Lemma fetch_all_stored answers n projects (m : ObligationsMap) k :
  (forall i j id, answers i id = answers j id) ->
  In k (fetched_ids projects) ->
  (fetch_all answers n projects m).1 !! k =
  Some (foldl set_entry [] (own_entries (response_entries (answers 0 k)))).
Proof.
  intros Hs. revert n m. induction projects as [|p rest IH]; intros n m Hk; [done|].
  cbn [fetch_all]. cbv zeta. unfold fetched_ids in Hk. cbn [map List.filter] in Hk.
  fold (fetched_ids rest) in Hk.
  destruct (Js.truthy (Some (resolved_id p))); [|by apply IH].
  pose proof (IH (S n) (fetched (answers n (resolved_id p)) (resolved_id p) m)) as IH'.
  pose proof (fetch_all_untouched answers (S n) rest
                (fetched (answers n (resolved_id p)) (resolved_id p) m) k) as Hun.
  destruct (fetch_all _ _ _ _) as [m' endpoints]. simpl in *.
  destruct (in_dec string_dec k (fetched_ids rest)) as [Hin|Hnot]; [by apply IH'|].
  destruct Hk as [<-|Hk]; [|done].
  rewrite Hun by done. by rewrite fetched_lookup, (Hs n 0).
Qed.

(** X9.  Against answers that do not change, the object the loop leaves for
    a project it fetched holds the obligations of that project's answer,
    title by title and in the order of the response, except one titled
    "__proto__", which is not stored; it is empty when the answer is a
    failure or has no obligations.  This holds also for a project that
    occurs several times in the list. *)
Theorem fetch_loop_stores_answers backend allProjectsFlat (m M : ObligationsMap) w w' k :
  (forall i j id, get_licenseObligations backend i id = get_licenseObligations backend j id) ->
  fetch_loop backend allProjectsFlat m w = (Returns M, w') ->
  In k (fetched_ids allProjectsFlat) ->
  Obj.well_formed (response_entries (get_licenseObligations backend 0 k)) ->
  M !! k = Some (own_entries (response_entries (get_licenseObligations backend 0 k))).
Proof.
  intros Hs Hrun Hk Hwf. rewrite fetch_loop_run in Hrun. cbv zeta in Hrun.
  injection Hrun as <- _.
  rewrite (fetch_all_stored _ _ _ _ k Hs Hk).
  rewrite (set_entries_in_order _ []); [done|]. by apply own_entries_well_formed.
Qed.

Lemma replace_keys {V} (o : JsObject V) key v : (Obj.replace o key v).*1 = o.*1.
Proof.
  induction o as [|[k w] rest IH]; [done|]. cbn [Obj.replace].
  destruct (String.eqb k key); [done|]. rewrite !fmap_cons. by rewrite IH.
Qed.

Lemma get_None_fresh {V} (o : JsObject V) key : Obj.get o key = None -> key ∉ o.*1.
Proof.
  induction o as [|[k w] rest IH]; [intros _; apply not_elem_of_nil|].
  cbn [Obj.get]. destruct (String.eqb_spec k key) as [->|Hne]; [done|].
  intros H. rewrite fmap_cons. apply not_elem_of_cons. split; [done|by apply IH].
Qed.

Lemma define_index_keys {V} (o : JsObject V) key n v x :
  x ∈ (Obj.define_index o key n v).*1 <-> x = key \/ x ∈ o.*1.
Proof.
  induction o as [|[k w] rest IH].
  - cbn. rewrite list_elem_of_singleton. split; [tauto|].
    intros [H|H]; [done|]. by apply elem_of_nil in H.
  - cbn [Obj.define_index].
    destruct (Obj.array_index k) as [i|]; [destruct (n <? i)%N|].
    + rewrite fmap_cons. by rewrite elem_of_cons.
    + rewrite !fmap_cons, !elem_of_cons, IH. cbn. tauto.
    + rewrite fmap_cons. by rewrite elem_of_cons.
Qed.

Lemma define_index_NoDup {V} (o : JsObject V) key n v :
  key ∉ o.*1 -> NoDup o.*1 -> NoDup (Obj.define_index o key n v).*1.
Proof.
  induction o as [|[k w] rest IH]; intros Hfresh Hnd.
  - cbn. apply NoDup_singleton.
  - rewrite fmap_cons in Hfresh, Hnd. cbn [fst] in *.
    apply not_elem_of_cons in Hfresh as [Hne Hfresh].
    assert (Hgoal : NoDup (key :: ((k, w) :: rest).*1)).
    { apply NoDup_cons. split; [|done]. rewrite fmap_cons.
      apply not_elem_of_cons. by split. }
    cbn [Obj.define_index].
    destruct (Obj.array_index k) as [i|]; [destruct (n <? i)%N|]; [done| |done].
    apply NoDup_cons in Hnd as [Hk Hnd].
    rewrite fmap_cons. cbn [fst]. apply NoDup_cons. split; [|by apply IH].
    rewrite define_index_keys. intros [->|H]; [done|by apply Hk].
Qed.

(** An assignment keeps the titles of an object distinct. *)
Lemma set_NoDup {V} (o : JsObject V) key v :
  NoDup o.*1 -> NoDup (Obj.set o key v).*1.
Proof.
  intros Hnd. unfold Obj.set, Obj.has.
  destruct (Obj.get o key) eqn:E; [by rewrite replace_keys|].
  apply get_None_fresh in E. unfold Obj.define.
  destruct (Obj.array_index key); [by apply define_index_NoDup|].
  rewrite fmap_app. apply NoDup_app. split; [done|]. split; [|apply NoDup_singleton].
  intros x Hx Hx'. apply list_elem_of_singleton in Hx'. by subst.
Qed.

Lemma store_entries_distinct pId (es : JsObject ObligationData) (m : ObligationsMap) :
  titles_distinct m -> titles_distinct (foldl (store_entry pId) m es).
Proof.
  revert m. induction es as [|[title d] rest IH]; intros m Hm; [done|].
  cbn [foldl]. apply IH. intros k o. unfold store_entry.
  destruct (String.eqb title "__proto__"); [apply Hm|].
  destruct (decide (k = pId)) as [->|Hne].
  - rewrite lookup_insert_eq. intros [= <-]. apply set_NoDup.
    destruct (m !! pId) as [o'|] eqn:E; [by eapply Hm|apply NoDup_nil_2].
  - rewrite lookup_insert_ne by done. apply Hm.
Qed.

Lemma fetched_distinct answer pId (m : ObligationsMap) :
  titles_distinct m -> titles_distinct (fetched answer pId m).
Proof.
  intros Hm.
  assert (Hreset : titles_distinct (<[pId := []]> m)).
  { intros k o. destruct (decide (k = pId)) as [->|Hne].
    - rewrite lookup_insert_eq. intros [= <-]. apply NoDup_nil_2.
    - rewrite lookup_insert_ne by done. apply Hm. }
  unfold fetched. destruct answer as [e|res]; [done|].
  destruct (response_status res =? OK)%Z; [|done].
  destruct (json res) as [e|body]; [done|].
  destruct (obligations (as_typed body)); [|done].
  by apply store_entries_distinct.
Qed.

Lemma fetch_all_distinct answers n projects (m : ObligationsMap) :
  titles_distinct m -> titles_distinct (fetch_all answers n projects m).1.
Proof.
  revert n m. induction projects as [|p rest IH]; intros n m Hm; [done|].
  cbn [fetch_all]. cbv zeta.
  destruct (Js.truthy (Some (resolved_id p))); [|by apply IH].
  specialize (IH (S n) (fetched (answers n (resolved_id p)) (resolved_id p) m)).
  destruct (fetch_all _ _ _ _) as [m' endpoints]. simpl in *.
  by apply IH, fetched_distinct.
Qed.

(** X10.  Whatever the responses hold, no object of the map the fetch loop
    returns has a title twice, provided none had before; so each title of a
    project yields at most one entry for the filter. *)
Theorem fetch_loop_titles_distinct backend allProjectsFlat (m M : ObligationsMap) w w' :
  titles_distinct m ->
  fetch_loop backend allProjectsFlat m w = (Returns M, w') ->
  titles_distinct M.
Proof.
  intros Hm Hrun. rewrite fetch_loop_run in Hrun. cbv zeta in Hrun.
  injection Hrun as <- _. by apply fetch_all_distinct.
Qed.

(** ** A run, end to end *)

Lemma fetch_throws_summary backend fuel projectIdProp n e endpoints :
  fetch_throws backend projectIdProp n e endpoints ->
  summary backend fuel projectIdProp n = Failed e endpoints.
Proof.
  intros [e' Hget|res e' Hget Hjson|rootProject e' Hroot Hget
          |rootProject res e' Hroot Hget Hjson]; unfold summary.
  - by rewrite Hget.
  - rewrite Hget. unfold checked. by rewrite Hjson.
  - rewrite Hroot, Hget. done.
  - rewrite Hroot, Hget. unfold checked. by rewrite Hjson.
Qed.

(** X11.  A run cancelled while the root or the tree is fetched (the
    request, or the read of its body, rejects with an [AbortError]) sends no
    further request, writes no rows, sends no message and clears the
    processing flag. *)
Theorem cancelled_tree_fetch_discarded backend fuel projectIdProp w endpoints :
  fetch_throws backend projectIdProp (length (requests w)) AbortError endpoints ->
  loadObligations backend fuel projectIdProp w =
  (Returns tt,
   mkView (aggregatedObligations w) false (errorMessages w) (requests w ++ endpoints)).
Proof.
  intros H. rewrite loadObligations_run, (fetch_throws_summary _ _ _ _ _ _ H).
  simpl. by rewrite app_nil_r.
Qed.

(** X12.  When the root or the tree request is rejected with an [Error]
    (a network failure), or the read of the body of its response is (it does
    not parse), the run sends no further request, sends that error's message and nothing
    else to the notification sink, and leaves the rows as they were. *)
Theorem failed_tree_fetch_reports_message backend fuel projectIdProp w message endpoints :
  fetch_throws backend projectIdProp (length (requests w)) (ErrorInstance message) endpoints ->
  loadObligations backend fuel projectIdProp w =
  (Returns tt,
   mkView (aggregatedObligations w) false (errorMessages w ++ [message])
          (requests w ++ endpoints)).
Proof.
  intros H. by rewrite loadObligations_run, (fetch_throws_summary _ _ _ _ _ _ H).
Qed.

(** X13.  Once the root and the tree are fetched, nothing an obligation
    fetch does can stop the run or reach the notification sink: the run sends
    the requests of the fetch loop and writes the aggregation of the map that
    loop returns over the flattened tree, in place of the rows it found (or
    it never ends, when the aggregation does not). *)
Theorem fetched_tree_is_aggregated backend fuel projectIdProp w rootProject linkedProjectsData :
  tree_fetched backend projectIdProp (length (requests w)) rootProject linkedProjectsData ->
  let allProjectsFlat := flattenProjects rootProject linkedProjectsData in
  let sent2 := [root_endpoint projectIdProp; tree_endpoint projectIdProp] in
  let started := mkView (aggregatedObligations w) true (errorMessages w) (requests w ++ sent2) in
  exists M,
    (fetch_loop backend allProjectsFlat ∅ started).1 = Returns M
    /\ loadObligations backend fuel projectIdProp w =
       match aggregateObligations fuel projectIdProp allProjectsFlat M with
       | Some rows =>
           (Returns tt,
            mkView rows false (errorMessages w)
                   (requests w ++ sent2 ++ map obligations_endpoint (fetched_ids allProjectsFlat)))
       | None =>
           (Diverges,
            mkView (aggregatedObligations w) true (errorMessages w)
                   (requests w ++ sent2 ++ map obligations_endpoint (fetched_ids allProjectsFlat)))
       end.
Proof.
  intros [Hroot Htree] allProjectsFlat sent2 started.
  rewrite fetch_loop_run, loadObligations_run. unfold summary.
  rewrite Hroot, Htree. cbv zeta. fold allProjectsFlat.
  subst started sent2. cbn [requests]. rewrite length_app. cbn [length].
  replace (length (requests w) + 2) with (S (S (length (requests w)))) by lia.
  pose proof (fetch_all_requests (get_licenseObligations backend)
                (S (S (length (requests w)))) allProjectsFlat ∅) as Hreq.
  destruct (fetch_all _ _ _ _) as [M endpoints]. simpl in Hreq. subst endpoints.
  exists M. split; [done|].
  by destruct (aggregateObligations fuel projectIdProp allProjectsFlat M).
Qed.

Exercise prompt: Retype exactly the lines of the data above that fall between the line with "NoDup o.*1 -> NoDup (Obj.set o key v).*1." and the line with "- rewrite lookup_insert_eq. intros [= <-]. apply set_NoDup.", inclusive, and add nothing.

Task answer:
  NoDup o.*1 -> NoDup (Obj.set o key v).*1.
Proof.
  intros Hnd. unfold Obj.set, Obj.has.
  destruct (Obj.get o key) eqn:E; [by rewrite replace_keys|].
  apply get_None_fresh in E. unfold Obj.define.
  destruct (Obj.array_index key); [by apply define_index_NoDup|].
  rewrite fmap_app. apply NoDup_app. split; [done|]. split; [|apply NoDup_singleton].
  intros x Hx Hx'. apply list_elem_of_singleton in Hx'. by subst.
Qed.

Lemma store_entries_distinct pId (es : JsObject ObligationData) (m : ObligationsMap) :
  titles_distinct m -> titles_distinct (foldl (store_entry pId) m es).
Proof.
  revert m. induction es as [|[title d] rest IH]; intros m Hm; [done|].
  cbn [foldl]. apply IH. intros k o. unfold store_entry.
  destruct (String.eqb title "__proto__"); [apply Hm|].
  destruct (decide (k = pId)) as [->|Hne].
  - rewrite lookup_insert_eq. intros [= <-]. apply set_NoDup.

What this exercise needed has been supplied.